Off duty

“Hi, single to the hospital, please.”

“You’re not ill, are ya?” The bus driver teased.

“No-no, I’m just training there.”

He let her go with a laugh and she walked up the aisle of the bus. The white tunic with blue trim poking out from under her coat made me guess student nurse. I was next in the queue; the driver spared me the same joke when I asked for the same ticket.

I swung into my seat near the front, and put my newly bought laptop (long-awaited, and now looked-forward-to) on my lap. It was around seven, and the sky was in the throes of a stretched out summer sunset. The bus lurched forward, and my attention wandered.

“It’s his stop!”

The bus had stopped, for longer than it usually did. I looked up to see what was going on.

“It’s his stop!” The bus driver said again.

I looked outside. There were three men. Two were younger – late teens, maybe, with black t-shirts with heavy metal logos and incipient beards. They were trying to talk to the third man.

“Mate, it’s your stop,” one of them said.

“He can’t hear you, shout louder!” The bus driver said. “It’s your stop!”

The third man was older, in tracksuits, an anorak, and a blind man’s cane: all white, with a ball on its tip. He shuffled unsteadily, as if in two minds where to be, and his gaze wandered tremulously around on his head. The rising pitch of his repetitious, festinating speech betrayed he was getting more distressed.

“Shops! Wanna-go-away-from-the-bloody-shops! Bus! Where are-the-buses! Need to go home!”

“This is your bus! Right here!” said the other man outside, more loudly. No luck, he looked at his partner and shrugged.

I thought worse of trying to help, and leant back instead, wrapping my hands behind my head and pushing my forearms against my ears. I had seen him before in the hospital, looking for one of his friends. Then he had someone with him to help him around. I wondered whether the woman then was his carer, or just someone trying to help: maybe he was propelled through life thanks to little acts of kindness from strangers, or passers by – he was definitely known to the bus service.

But not me, not today. I just wanted to get home. Besides, I’d stayed late an hour to help out in hospital – my moral account would surely stay in credit regardless.

She walked past me off the bus. It was the trainee nurse from earlier. I leaned against the window to get another look at her: average height, average build, shoulder length brown hair. She squared off against the man with the cane.

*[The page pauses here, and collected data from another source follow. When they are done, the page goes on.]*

(* ===== verification/Regex.v ===== *)
(** * Regular expressions

    The fully anchored regular expressions of the source ([/^...$/], no
    captures) as syntax over code units, matched with Brzozowski derivatives.
    [matches_lang] relates the matcher to the language of an expression. *)

From S2P Require Import Prelude JsString.

Module Regex.

(** A class is a list of inclusive ranges of code units. *)
Inductive regex :=
| Empty
| Eps
| Cls (ranges : list (Z * Z))
| Seq (r s : regex)
| Alt (r s : regex)
| Star (r : regex).

Definition in_class (rs : list (Z * Z)) (c : Z) : bool :=
  existsb (fun p => (p.1 <=? c) && (c <=? p.2)) rs.

(** The syntax the patterns are written with. *)
Definition chr (c : Z) : regex := Cls [(c, c)].
Fixpoint str (s : jsstr) : regex := match s with [] => Eps | c :: s => Seq (chr c) (str s) end.
Definition lit (s : string) : regex := str (js s).
Definition opt (r : regex) : regex := Alt r Eps.
Definition plus (r : regex) : regex := Seq r (Star r).
(** [r{n}] and [r{n,n+k}] *)
Fixpoint times (n : nat) (r : regex) : regex := match n with O => Eps | S n => Seq r (times n r) end.
Fixpoint upto (k : nat) (r : regex) : regex := match k with O => Eps | S k => Alt Eps (Seq r (upto k r)) end.
Definition between (n m : nat) (r : regex) : regex := Seq (times n r) (upto (m - n) r).
Definition alts (rs : list regex) : regex := fold_right Alt Empty rs.

Fixpoint nullable (r : regex) : bool :=
  match r with
  | Empty | Cls _ => false
  | Eps | Star _ => true
  | Seq r s => nullable r && nullable s
  | Alt r s => nullable r || nullable s
  end.

(** Smart constructors keep the derivatives small. *)
Definition seq_ (r s : regex) : regex :=
  match r, s with
  | Empty, _ | _, Empty => Empty
  | Eps, s => s
  | r, s => Seq r s
  end.
Definition alt_ (r s : regex) : regex :=
  match r, s with
  | Empty, s => s
  | r, Empty => r
  | r, s => Alt r s
  end.

Fixpoint deriv (c : Z) (r : regex) : regex :=
  match r with
  | Empty | Eps => Empty
  | Cls rs => if in_class rs c then Eps else Empty
  | Seq r s => let d := seq_ (deriv c r) s in if nullable r then alt_ d (deriv c s) else d
  | Alt r s => alt_ (deriv c r) (deriv c s)
  | Star r' => seq_ (deriv c r') r
  end.

(** [/^r$/.test(s)] *)
Fixpoint matches (r : regex) (s : jsstr) : bool :=
  match s with
  | [] => nullable r
  | c :: s => matches (deriv c r) s
  end.

(** ** The language of an expression *)

Inductive lang : regex -> jsstr -> Prop :=
| LEps : lang Eps []
| LCls rs c : in_class rs c = true -> lang (Cls rs) [c]
| LSeq r s a b : lang r a -> lang s b -> lang (Seq r s) (a ++ b)
| LAltL r s a : lang r a -> lang (Alt r s) a
| LAltR r s a : lang s a -> lang (Alt r s) a
| LStar0 r : lang (Star r) []
| LStarS r a b : lang r a -> lang (Star r) b -> lang (Star r) (a ++ b).
#[local] Hint Constructors lang : core.

Lemma lang_seq_inv r s w : lang (Seq r s) w -> exists a b, w = a ++ b /\ lang r a /\ lang s b.
Proof. inversion 1; subst; eauto. Qed.
Lemma lang_alt r s w : lang (Alt r s) w <-> lang r w \/ lang s w.
Proof. split; [inversion 1; subst; eauto|intros []; eauto]. Qed.
Lemma lang_empty w : ~ lang Empty w.
Proof. by inversion 1. Qed.
Lemma lang_eps w : lang Eps w <-> w = [].
Proof. split; [by inversion 1|intros ->; auto]. Qed.

Lemma lang_seq_eps s w : lang (Seq Eps s) w <-> lang s w.
Proof.
  split.
  - intros (a & b & -> & Ha & Hb)%lang_seq_inv. apply lang_eps in Ha as ->. done.
  - intros H. change w with ([] ++ w). auto.
Qed.

Lemma lang_seq_ r s w : lang (seq_ r s) w <-> lang (Seq r s) w.
Proof.
  assert (forall x, ~ lang (Seq Empty x) w) as HL.
  { intros x (a & b & _ & Ha & _)%lang_seq_inv. by eapply lang_empty. }
  assert (forall x, ~ lang (Seq x Empty) w) as HR.
  { intros x (a & b & _ & _ & Hb)%lang_seq_inv. by eapply lang_empty. }
  pose proof (lang_empty w) as HE.
  destruct r, s; simpl; try done;
    try (split; intros Hw; exfalso; first [exact (HE Hw)|exact (HL _ Hw)|exact (HR _ Hw)]);
    symmetry; apply lang_seq_eps.
Qed.

Lemma lang_alt_ r s w : lang (alt_ r s) w <-> lang (Alt r s) w.
Proof.
  rewrite lang_alt. pose proof (lang_empty w) as HE.
  destruct r; simpl; [naive_solver|..]; destruct s; rewrite ?lang_alt; naive_solver.
Qed.

Lemma nullable_lang r : nullable r = true <-> lang r [].
Proof.
  induction r as [| |rs|r IHr s IHs|r IHr s IHs|r IHr]; simpl.
  - split; [done|by inversion 1].
  - split; auto.
  - split; [done|by inversion 1].
  - rewrite andb_true_iff, IHr, IHs. split.
    + intros [? ?]. change (@nil Z) with (@nil Z ++ []). auto.
    + intros (a & b & Hab & Ha & Hb)%lang_seq_inv. by destruct a, b.
  - rewrite orb_true_iff, IHr, IHs, lang_alt. done.
  - split; auto.
Qed.

Lemma lang_star_cons r c w :
  lang (Star r) (c :: w) -> exists a b, w = a ++ b /\ lang r (c :: a) /\ lang (Star r) b.
Proof.
  intros H. remember (Star r) as q eqn:Eq. remember (c :: w) as v eqn:Ev.
  revert w Ev. induction H as [| | | | |r0|r0 a b Ha IHa Hb IHb]; intros w Ev; simplify_eq.
  destruct a as [|c' a]; simpl in Ev; [by apply IHb|]. simplify_eq. eauto.
Qed.

Lemma deriv_lang c r : forall w, lang (deriv c r) w <-> lang r (c :: w).
Proof.
  induction r as [| |rs|r IHr s IHs|r IHr s IHs|r IHr]; intros w; simpl.
  - split; [intros []%lang_empty|by inversion 1].
  - split; [intros []%lang_empty|by inversion 1].
  - destruct (in_class rs c) eqn:E.
    + rewrite lang_eps. split; [intros ->; auto|by inversion 1].
    + split; [intros []%lang_empty|]. inversion 1; congruence.
  - assert (lang (seq_ (deriv c r) s) w <-> exists a b, w = a ++ b /\ lang r (c :: a) /\ lang s b) as Hd.
    { rewrite lang_seq_. split.
      - intros (a & b & -> & Ha & Hb)%lang_seq_inv. exists a, b. by rewrite <- IHr.
      - intros (a & b & -> & Ha & Hb). apply LSeq; [by apply IHr|done]. }
    destruct (nullable r) eqn:En; rewrite ?lang_alt_, ?lang_alt, Hd, ?IHs; split.
    + intros [(a & b & -> & Ha & Hb)|Hs]; [change (c :: a ++ b) with ((c :: a) ++ b); auto|].
      change (c :: w) with ([] ++ c :: w). apply LSeq; [by apply nullable_lang|done].
    + intros ([|c' a] & b & Hab & Ha & Hb)%lang_seq_inv; simplify_eq/=; [by right|left; by exists a, b].
    + intros (a & b & -> & Ha & Hb). change (c :: a ++ b) with ((c :: a) ++ b). auto.
    + intros ([|c' a] & b & Hab & Ha & Hb)%lang_seq_inv; simplify_eq/=; [|by exists a, b].
      apply nullable_lang in Ha. congruence.
  - by rewrite lang_alt_, !lang_alt, IHr, IHs.
  - rewrite lang_seq_. split.
    + intros (a & b & -> & Ha & Hb)%lang_seq_inv. change (c :: a ++ b) with ((c :: a) ++ b).
      apply LStarS; [by apply IHr|done].
    + intros (a & b & -> & Ha & Hb)%lang_star_cons. apply LSeq; [by apply IHr|done].
Qed.

Lemma matches_lang s : forall r, matches r s = true <-> lang r s.
Proof.
  induction s as [|c s IH]; intros r; simpl; [apply nullable_lang|]. by rewrite IH, deriv_lang.
Qed.

(** ** Static facts about all words of an expression *)

(** Every word contains the unit [c]. *)
Fixpoint requires (c : Z) (r : regex) : bool :=
  match r with
  | Empty => true
  | Eps | Star _ => false
  | Cls rs => forallb (fun p => (c =? p.1) && (p.2 =? c)) rs
  | Seq r s => requires c r || requires c s
  | Alt r s => requires c r && requires c s
  end.

Lemma requires_lang c r w : requires c r = true -> lang r w -> c ∈ w.
Proof.
  intros Hr Hw. induction Hw as [|rs d Hd|r s a b Ha IHa Hb IHb|r s a Ha IHa|r s a Ha IHa| |]; simpl in Hr; try done.
  - unfold in_class in Hd. apply existsb_exists in Hd as (p & Hp & Hd). rewrite forallb_forall in Hr.
    specialize (Hr p Hp). reflect_bools. assert (c = d) as -> by lia. by left.
  - apply orb_true_iff in Hr as [H|H]; set_solver.
  - apply andb_true_iff in Hr as [H _]; auto.
  - apply andb_true_iff in Hr as [_ H]; auto.
Qed.

(** Every unit of every word lies between the bounds. *)
Fixpoint within (lo hi : Z) (r : regex) : bool :=
  match r with
  | Empty | Eps => true
  | Cls rs => forallb (fun p => (lo <=? p.1) && (p.2 <=? hi)) rs
  | Seq r s | Alt r s => within lo hi r && within lo hi s
  | Star r => within lo hi r
  end.

Lemma within_lang lo hi r w : within lo hi r = true -> lang r w -> Forall (fun c => lo <= c <= hi) w.
Proof.
  intros Hr Hw. induction Hw as [|rs d Hd|r s a b Ha IHa Hb IHb|r s a Ha IHa|r s a Ha IHa| |r a b Ha IHa Hb IHb];
    simpl in Hr; [by constructor| | | | |by constructor|].
  - unfold in_class in Hd. apply existsb_exists in Hd as (p & Hp & Hd). rewrite forallb_forall in Hr.
    specialize (Hr p Hp). reflect_bools. constructor; [lia|constructor].
  - apply andb_true_iff in Hr as [H1 H2]. apply Forall_app. auto.
  - apply andb_true_iff in Hr as [H1 H2]. auto.
  - apply andb_true_iff in Hr as [H1 H2]. auto.
  - apply Forall_app. auto.
Qed.

(** An upper bound on the length of the words, when there is one. *)
Fixpoint maxlen (r : regex) : option nat :=
  match r with
  | Empty | Eps => Some 0%nat
  | Cls _ => Some 1%nat
  | Seq r s => match maxlen r, maxlen s with Some n, Some m => Some (n + m)%nat | _, _ => None end
  | Alt r s => match maxlen r, maxlen s with Some n, Some m => Some (Nat.max n m) | _, _ => None end
  | Star _ => None
  end.

Lemma maxlen_lang r w n : maxlen r = Some n -> lang r w -> (length w <= n)%nat.
Proof.
  intros Hn Hw. revert n Hn.
  induction Hw as [|rs d Hd|r s a b Ha IHa Hb IHb|r s a Ha IHa|r s a Ha IHa| |r a b Ha IHa Hb IHb];
    intros n Hn; simpl in Hn; simplify_eq/=; try lia;
    destruct (maxlen r) as [x|]; try done; destruct (maxlen s) as [y|]; simplify_eq.
  - rewrite length_app. specialize (IHa x eq_refl). specialize (IHb y eq_refl). lia.
  - specialize (IHa x eq_refl). lia.
  - specialize (IHa y eq_refl). lia.
Qed.

(** ** Repeated classes *)

Lemma lang_cls rs w : lang (Cls rs) w <-> exists c, w = [c] /\ in_class rs c = true.
Proof. split; [inversion 1; eauto|intros (c & -> & H); auto]. Qed.

(** Literals, and concatenations and repetitions of classes. *)
Lemma lang_str s : forall w, lang (str s) w <-> w = s.
Proof.
  induction s as [|c s IH]; intros w; simpl; [apply lang_eps|]. split.
  - intros (a & b & -> & Ha & Hb)%lang_seq_inv. apply lang_cls in Ha as (d & -> & Hd).
    apply IH in Hb as ->. unfold in_class in Hd. simpl in Hd. simpl. f_equal. lia.
  - intros ->. change (c :: s) with ([c] ++ s). apply LSeq; [|by apply IH].
    apply LCls. unfold in_class. simpl. lia.
Qed.

Lemma lang_star_cls rs w : lang (Star (Cls rs)) w -> Forall (fun c => in_class rs c = true) w.
Proof.
  intros H. remember (Star (Cls rs)) as r eqn:E.
  induction H as [| | | | |r0|r0 a b Ha IHa Hb IHb]; simplify_eq; [by constructor|].
  apply lang_cls in Ha as (c & -> & Hc). constructor; auto.
Qed.

Lemma lang_plus_cls rs w : lang (plus (Cls rs)) w -> w <> [] /\ Forall (fun c => in_class rs c = true) w.
Proof.
  intros (a & b & -> & Ha & Hb)%lang_seq_inv. apply lang_cls in Ha as (c & -> & Hc).
  split; [done|]. constructor; [done|by apply lang_star_cls].
Qed.

Lemma lang_plus_intro rs w : w <> [] -> Forall (fun c => in_class rs c = true) w -> lang (plus (Cls rs)) w.
Proof.
  intros Hw Hf. destruct Hf as [|c w Hc Hf]; [done|]. apply (LSeq _ _ [c] w); [by constructor|].
  induction Hf as [|d w Hd Hf IH]; [constructor|]. apply (LStarS _ [d] w); [by constructor|]. by apply IH.
Qed.

Lemma lang_times rs n : forall w,
  lang (times n (Cls rs)) w <-> length w = n /\ Forall (fun c => in_class rs c = true) w.
Proof.
  induction n as [|n IH]; intros w; simpl.
  - rewrite lang_eps. split; [intros ->; by split|]. intros [H _]. by destruct w.
  - split.
    + intros (a & b & -> & Ha & Hb)%lang_seq_inv. apply lang_cls in Ha as (c & -> & Hc).
      apply IH in Hb as [Hl Hb]. simpl. split; [by f_equal|by constructor].
    + intros [Hl Hf]. destruct w as [|c w]; [done|]. apply Forall_cons in Hf as [Hc Hf].
      change (c :: w) with ([c] ++ w). apply LSeq; [auto|]. apply IH. simpl in Hl. split; [lia|done].
Qed.

Lemma lang_upto rs k : forall w,
  lang (upto k (Cls rs)) w <-> (length w <= k)%nat /\ Forall (fun c => in_class rs c = true) w.
Proof.
  induction k as [|k IH]; intros w; simpl.
  - rewrite lang_eps. split; [intros ->; by split|]. intros [H _]. destruct w; [done|simpl in H; lia].
  - rewrite lang_alt, lang_eps. split.
    + intros [->|(a & b & -> & Ha & Hb)%lang_seq_inv]; [split; [simpl; lia|constructor]|].
      apply lang_cls in Ha as (c & -> & Hc). apply IH in Hb as [Hl Hb]. simpl. split; [lia|by constructor].
    + intros [Hl Hf]. destruct w as [|c w]; [by left|right]. apply Forall_cons in Hf as [Hc Hf].
      change (c :: w) with ([c] ++ w). apply LSeq; [auto|]. apply IH. simpl in Hl. split; [lia|done].
Qed.

Lemma matches_between rs n m s : (n <= m)%nat ->
  matches (between n m (Cls rs)) s = true <->
  (n <= length s <= m)%nat /\ Forall (fun c => in_class rs c = true) s.
Proof.
  intros Hnm. rewrite matches_lang. unfold between. split.
  - intros (a & b & -> & [Ha Hfa]%lang_times & [Hb Hfb]%lang_upto)%lang_seq_inv.
    rewrite length_app. split; [lia|by apply Forall_app].
  - intros [Hl Hf]. rewrite <- (take_drop n s) in Hf. apply Forall_app in Hf as [H1 H2].
    rewrite <- (take_drop n s). apply LSeq.
    + apply lang_times. rewrite length_take. split; [lia|done].
    + apply lang_upto. rewrite length_drop. split; [lia|done].
Qed.
End Regex.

“Hello, can you hear me?” she said. He didn’t respond, shuffling across the pavement haphazardly.

She followed him and took one of his hands, pushing it against her neck. I’d seen the other woman do that in the hospital. Did she know him?

“Hi, I’m Sarah. Your bus to go home is right here.”

He muttered something, but stopped moving.

“Here,” she said, taking his arm and leading him on the bus.

She let him go and he moved to his seat, looking off into space, muttering to himself. The other two men got on afterwards, plonking themselves down in the row in front of me.

“Thanks love,” the driver said.

She walked back to her seat, not registering my sheepish smile as she passed me. She got off at the next stop before I could thank her.